§ **Prompt**: Starting from the line that holds "assert (Hval : forall", print each remaining line of the entries exactly, ending with the last.

(Stored data)
━━━━━━
Lemma log_slot l b : log_ok l -> 0 <= b < 2 ^ 31 ->
  let i := find_slot (Z.to_nat LOGSIZE) 0 b (lg_lh l) in
  (b ∈ logged l /\ 0 <= i < lh_n (lg_lh l) /\ zget (lh_block (lg_lh l)) i = Some b) \/
  (b ∉ logged l /\ i = lh_n (lg_lh l)).
Proof.
  intros Hl Hb i. pose proof (lo_n _ Hl).
  destruct (find_slot_spec (Z.to_nat LOGSIZE) 0 b (lg_lh l)) as (A & B & C); [lia|lia|].
  fold i in A, B, C.
  assert (Hval : forall k x, zget (lh_block (lg_lh l)) k = Some x -> x ∈ logged l ->
    u32 (default 0 (zget (lh_block (lg_lh l)) k)) = x).
  { intros k x E Hin. rewrite E. apply wrap_small. apply (lo_blocks _ Hl) in Hin. lia. }
  destruct (decide (i = lh_n (lg_lh l))) as [E|Hne]; [right|left].
  - split; [|done]. intros [k Hk]%list_elem_of_lookup.
    pose proof (lookup_lt_Some _ _ _ Hk) as Hlt.
    pose proof (length_logged _ Hl).
    destruct (logged_zget l (Z.of_nat k)) as (x & Hx & Hx'); [done|lia|].
    rewrite Nat2Z.id, Hk in Hx'. injection Hx' as <-.
    apply (B (Z.of_nat k)); [lia|]. apply Hval; [done|]. by eapply list_elem_of_lookup_2.
  - destruct (logged_zget l i) as (x & Hx & Hx'); [done|lia|].
    assert (Hin : x ∈ logged l) by (by eapply list_elem_of_lookup_2).
    assert (x = b) as -> by (rewrite <- (Hval _ _ Hx Hin); apply C; lia). split_and!; try done; lia.
Qed.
━━━━━━
§ **Solution to this problem**:
  assert (Hval : forall k x, zget (lh_block (lg_lh l)) k = Some x -> x ∈ logged l ->
    u32 (default 0 (zget (lh_block (lg_lh l)) k)) = x).
  { intros k x E Hin. rewrite E. apply wrap_small. apply (lo_blocks _ Hl) in Hin. lia. }
  destruct (decide (i = lh_n (lg_lh l))) as [E|Hne]; [right|left].
  - split; [|done]. intros [k Hk]%list_elem_of_lookup.
    pose proof (lookup_lt_Some _ _ _ Hk) as Hlt.
    pose proof (length_logged _ Hl).
    destruct (logged_zget l (Z.of_nat k)) as (x & Hx & Hx'); [done|lia|].
    rewrite Nat2Z.id, Hk in Hx'. injection Hx' as <-.
    apply (B (Z.of_nat k)); [lia|]. apply Hval; [done|]. by eapply list_elem_of_lookup_2.
  - destruct (logged_zget l i) as (x & Hx & Hx'); [done|lia|].
    assert (Hin : x ∈ logged l) by (by eapply list_elem_of_lookup_2).
    assert (x = b) as -> by (rewrite <- (Hval _ _ Hx Hin); apply C; lia). split_and!; try done; lia.
Qed.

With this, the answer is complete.